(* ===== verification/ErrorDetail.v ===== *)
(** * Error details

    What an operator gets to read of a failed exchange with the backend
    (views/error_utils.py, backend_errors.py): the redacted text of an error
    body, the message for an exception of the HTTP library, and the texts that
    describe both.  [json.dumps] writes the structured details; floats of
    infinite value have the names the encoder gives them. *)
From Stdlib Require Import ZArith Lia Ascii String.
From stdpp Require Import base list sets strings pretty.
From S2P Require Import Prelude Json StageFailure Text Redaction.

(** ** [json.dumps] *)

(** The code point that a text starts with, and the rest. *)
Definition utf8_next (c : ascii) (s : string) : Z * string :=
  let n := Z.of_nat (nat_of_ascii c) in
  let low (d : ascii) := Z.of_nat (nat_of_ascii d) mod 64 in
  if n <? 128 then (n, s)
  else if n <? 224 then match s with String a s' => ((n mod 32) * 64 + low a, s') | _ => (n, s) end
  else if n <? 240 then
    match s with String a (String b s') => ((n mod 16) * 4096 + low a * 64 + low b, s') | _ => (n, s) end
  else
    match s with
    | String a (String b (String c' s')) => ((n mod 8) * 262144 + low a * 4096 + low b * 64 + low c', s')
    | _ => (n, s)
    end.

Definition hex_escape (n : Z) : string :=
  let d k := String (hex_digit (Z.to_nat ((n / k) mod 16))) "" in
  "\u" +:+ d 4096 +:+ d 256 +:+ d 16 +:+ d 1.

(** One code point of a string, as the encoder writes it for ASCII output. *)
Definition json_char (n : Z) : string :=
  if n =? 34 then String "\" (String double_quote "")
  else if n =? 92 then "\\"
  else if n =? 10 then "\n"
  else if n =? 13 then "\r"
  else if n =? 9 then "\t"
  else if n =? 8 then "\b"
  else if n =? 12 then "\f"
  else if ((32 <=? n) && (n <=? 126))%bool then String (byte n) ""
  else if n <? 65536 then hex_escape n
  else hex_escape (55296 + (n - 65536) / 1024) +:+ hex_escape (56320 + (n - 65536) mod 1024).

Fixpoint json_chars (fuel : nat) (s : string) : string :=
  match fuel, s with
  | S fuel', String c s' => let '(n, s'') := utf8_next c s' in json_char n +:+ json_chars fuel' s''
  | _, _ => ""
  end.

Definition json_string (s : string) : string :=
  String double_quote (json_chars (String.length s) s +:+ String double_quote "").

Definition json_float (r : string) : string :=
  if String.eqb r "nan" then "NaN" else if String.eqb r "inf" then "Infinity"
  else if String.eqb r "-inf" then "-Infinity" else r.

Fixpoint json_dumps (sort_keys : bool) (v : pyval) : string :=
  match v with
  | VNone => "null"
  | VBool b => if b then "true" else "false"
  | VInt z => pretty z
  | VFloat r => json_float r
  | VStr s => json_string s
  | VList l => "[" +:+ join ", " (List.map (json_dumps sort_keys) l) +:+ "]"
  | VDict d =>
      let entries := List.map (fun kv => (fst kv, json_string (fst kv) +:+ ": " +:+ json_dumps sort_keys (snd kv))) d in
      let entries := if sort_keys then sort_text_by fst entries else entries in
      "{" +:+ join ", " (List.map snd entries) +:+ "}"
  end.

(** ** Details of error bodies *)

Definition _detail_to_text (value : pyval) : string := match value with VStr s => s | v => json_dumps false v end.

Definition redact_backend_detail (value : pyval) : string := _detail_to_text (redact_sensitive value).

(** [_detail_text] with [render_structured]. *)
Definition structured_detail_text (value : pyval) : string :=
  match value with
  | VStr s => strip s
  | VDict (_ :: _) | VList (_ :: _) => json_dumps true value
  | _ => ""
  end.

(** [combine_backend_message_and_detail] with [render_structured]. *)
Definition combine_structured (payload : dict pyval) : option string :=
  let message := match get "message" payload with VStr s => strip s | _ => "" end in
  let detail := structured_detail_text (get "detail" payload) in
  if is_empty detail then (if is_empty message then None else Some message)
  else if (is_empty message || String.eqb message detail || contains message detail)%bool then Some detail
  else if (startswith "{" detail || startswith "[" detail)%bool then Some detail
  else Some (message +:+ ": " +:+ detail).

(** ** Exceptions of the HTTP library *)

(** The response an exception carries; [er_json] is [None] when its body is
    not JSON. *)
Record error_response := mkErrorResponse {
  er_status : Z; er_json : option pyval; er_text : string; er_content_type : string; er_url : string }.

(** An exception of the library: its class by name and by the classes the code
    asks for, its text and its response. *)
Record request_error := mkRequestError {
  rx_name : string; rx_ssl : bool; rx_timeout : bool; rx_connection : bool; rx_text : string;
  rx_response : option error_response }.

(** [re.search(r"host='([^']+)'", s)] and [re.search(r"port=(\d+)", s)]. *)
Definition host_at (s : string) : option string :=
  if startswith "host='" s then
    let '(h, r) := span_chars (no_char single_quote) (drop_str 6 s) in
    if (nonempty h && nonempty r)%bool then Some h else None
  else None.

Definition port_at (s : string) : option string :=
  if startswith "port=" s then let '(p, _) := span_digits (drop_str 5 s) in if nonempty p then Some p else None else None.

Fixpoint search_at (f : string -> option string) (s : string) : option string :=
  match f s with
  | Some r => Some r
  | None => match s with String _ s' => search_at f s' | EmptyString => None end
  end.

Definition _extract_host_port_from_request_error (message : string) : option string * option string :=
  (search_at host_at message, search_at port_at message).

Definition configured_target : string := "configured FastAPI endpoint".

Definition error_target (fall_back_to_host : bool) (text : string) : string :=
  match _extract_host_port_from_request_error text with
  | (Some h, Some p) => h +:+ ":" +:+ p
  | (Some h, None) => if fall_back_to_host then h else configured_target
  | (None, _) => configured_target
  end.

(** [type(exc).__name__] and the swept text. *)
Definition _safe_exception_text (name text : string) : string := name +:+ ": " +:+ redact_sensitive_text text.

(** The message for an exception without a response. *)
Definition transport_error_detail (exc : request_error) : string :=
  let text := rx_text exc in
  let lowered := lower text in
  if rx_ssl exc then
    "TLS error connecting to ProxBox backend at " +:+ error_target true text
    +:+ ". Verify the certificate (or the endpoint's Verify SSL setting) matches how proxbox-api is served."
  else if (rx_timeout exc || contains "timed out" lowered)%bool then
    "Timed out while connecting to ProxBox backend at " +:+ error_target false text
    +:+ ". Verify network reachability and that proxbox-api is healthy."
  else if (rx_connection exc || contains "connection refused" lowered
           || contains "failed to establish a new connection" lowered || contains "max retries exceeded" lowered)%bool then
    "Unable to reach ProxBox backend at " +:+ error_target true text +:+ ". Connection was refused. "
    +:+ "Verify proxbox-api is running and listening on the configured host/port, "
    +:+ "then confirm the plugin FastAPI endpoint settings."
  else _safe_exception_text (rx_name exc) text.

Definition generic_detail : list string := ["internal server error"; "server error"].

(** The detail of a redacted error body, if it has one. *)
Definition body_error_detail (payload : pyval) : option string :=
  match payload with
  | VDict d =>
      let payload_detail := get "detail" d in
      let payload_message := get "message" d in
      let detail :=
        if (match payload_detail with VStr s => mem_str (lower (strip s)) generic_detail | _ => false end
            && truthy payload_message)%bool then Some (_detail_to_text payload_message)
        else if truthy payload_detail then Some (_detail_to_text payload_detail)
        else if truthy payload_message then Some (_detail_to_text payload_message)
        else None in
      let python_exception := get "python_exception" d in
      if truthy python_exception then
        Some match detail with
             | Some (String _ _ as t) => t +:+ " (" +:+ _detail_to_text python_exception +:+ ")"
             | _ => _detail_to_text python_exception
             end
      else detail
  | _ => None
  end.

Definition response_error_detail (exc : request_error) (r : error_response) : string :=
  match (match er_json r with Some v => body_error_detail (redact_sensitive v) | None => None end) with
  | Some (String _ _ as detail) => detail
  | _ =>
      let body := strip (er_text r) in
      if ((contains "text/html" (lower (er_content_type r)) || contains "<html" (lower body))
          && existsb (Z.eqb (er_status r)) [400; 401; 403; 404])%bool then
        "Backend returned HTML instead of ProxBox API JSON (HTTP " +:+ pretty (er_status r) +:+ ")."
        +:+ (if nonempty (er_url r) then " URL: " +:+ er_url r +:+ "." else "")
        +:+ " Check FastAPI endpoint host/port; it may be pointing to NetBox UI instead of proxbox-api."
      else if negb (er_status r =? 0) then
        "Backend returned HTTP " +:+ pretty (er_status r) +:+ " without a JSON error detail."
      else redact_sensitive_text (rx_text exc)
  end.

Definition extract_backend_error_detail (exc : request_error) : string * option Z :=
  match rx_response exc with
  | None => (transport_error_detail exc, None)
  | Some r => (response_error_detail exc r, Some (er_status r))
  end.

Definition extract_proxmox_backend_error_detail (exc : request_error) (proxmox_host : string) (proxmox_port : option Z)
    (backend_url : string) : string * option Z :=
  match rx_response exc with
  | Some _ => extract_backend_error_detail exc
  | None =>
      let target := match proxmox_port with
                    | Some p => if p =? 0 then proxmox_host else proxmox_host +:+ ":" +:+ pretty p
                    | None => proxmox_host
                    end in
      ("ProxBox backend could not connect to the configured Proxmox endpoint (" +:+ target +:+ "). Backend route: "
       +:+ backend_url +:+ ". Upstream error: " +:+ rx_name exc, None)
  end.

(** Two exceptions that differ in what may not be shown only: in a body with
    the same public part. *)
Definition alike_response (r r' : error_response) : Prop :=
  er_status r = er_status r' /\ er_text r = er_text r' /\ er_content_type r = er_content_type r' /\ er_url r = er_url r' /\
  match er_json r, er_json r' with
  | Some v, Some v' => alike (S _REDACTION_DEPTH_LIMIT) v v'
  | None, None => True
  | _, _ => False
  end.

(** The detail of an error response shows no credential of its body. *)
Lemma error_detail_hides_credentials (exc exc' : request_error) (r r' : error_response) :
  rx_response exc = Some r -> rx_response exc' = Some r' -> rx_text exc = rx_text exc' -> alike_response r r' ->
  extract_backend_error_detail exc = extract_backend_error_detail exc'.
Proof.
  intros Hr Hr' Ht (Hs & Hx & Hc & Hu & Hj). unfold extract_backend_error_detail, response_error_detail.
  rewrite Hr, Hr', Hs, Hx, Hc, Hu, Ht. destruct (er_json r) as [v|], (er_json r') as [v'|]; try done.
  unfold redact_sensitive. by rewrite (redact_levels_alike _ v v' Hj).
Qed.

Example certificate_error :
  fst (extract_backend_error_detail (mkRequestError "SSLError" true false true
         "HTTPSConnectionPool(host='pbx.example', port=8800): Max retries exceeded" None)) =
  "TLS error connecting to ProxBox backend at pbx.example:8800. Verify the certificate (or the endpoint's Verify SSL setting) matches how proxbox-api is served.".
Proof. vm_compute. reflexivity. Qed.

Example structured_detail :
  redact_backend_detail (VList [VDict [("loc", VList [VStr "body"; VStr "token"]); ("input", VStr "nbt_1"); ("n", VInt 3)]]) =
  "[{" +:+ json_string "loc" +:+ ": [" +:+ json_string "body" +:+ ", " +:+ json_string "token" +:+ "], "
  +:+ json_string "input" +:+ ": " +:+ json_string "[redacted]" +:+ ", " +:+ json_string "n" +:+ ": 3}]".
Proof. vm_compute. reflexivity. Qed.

=-=-=-=-=

▸ **Exercise**:
Whenever a line in the records contains the word "input", copy that line.

▸ **Solution below**:
  redact_backend_detail (VList [VDict [("loc", VList [VStr "body"; VStr "token"]); ("input", VStr "nbt_1"); ("n", VInt 3)]]) =
  +:+ json_string "input" +:+ ": " +:+ json_string "[redacted]" +:+ ", " +:+ json_string "n" +:+ ": 3}]".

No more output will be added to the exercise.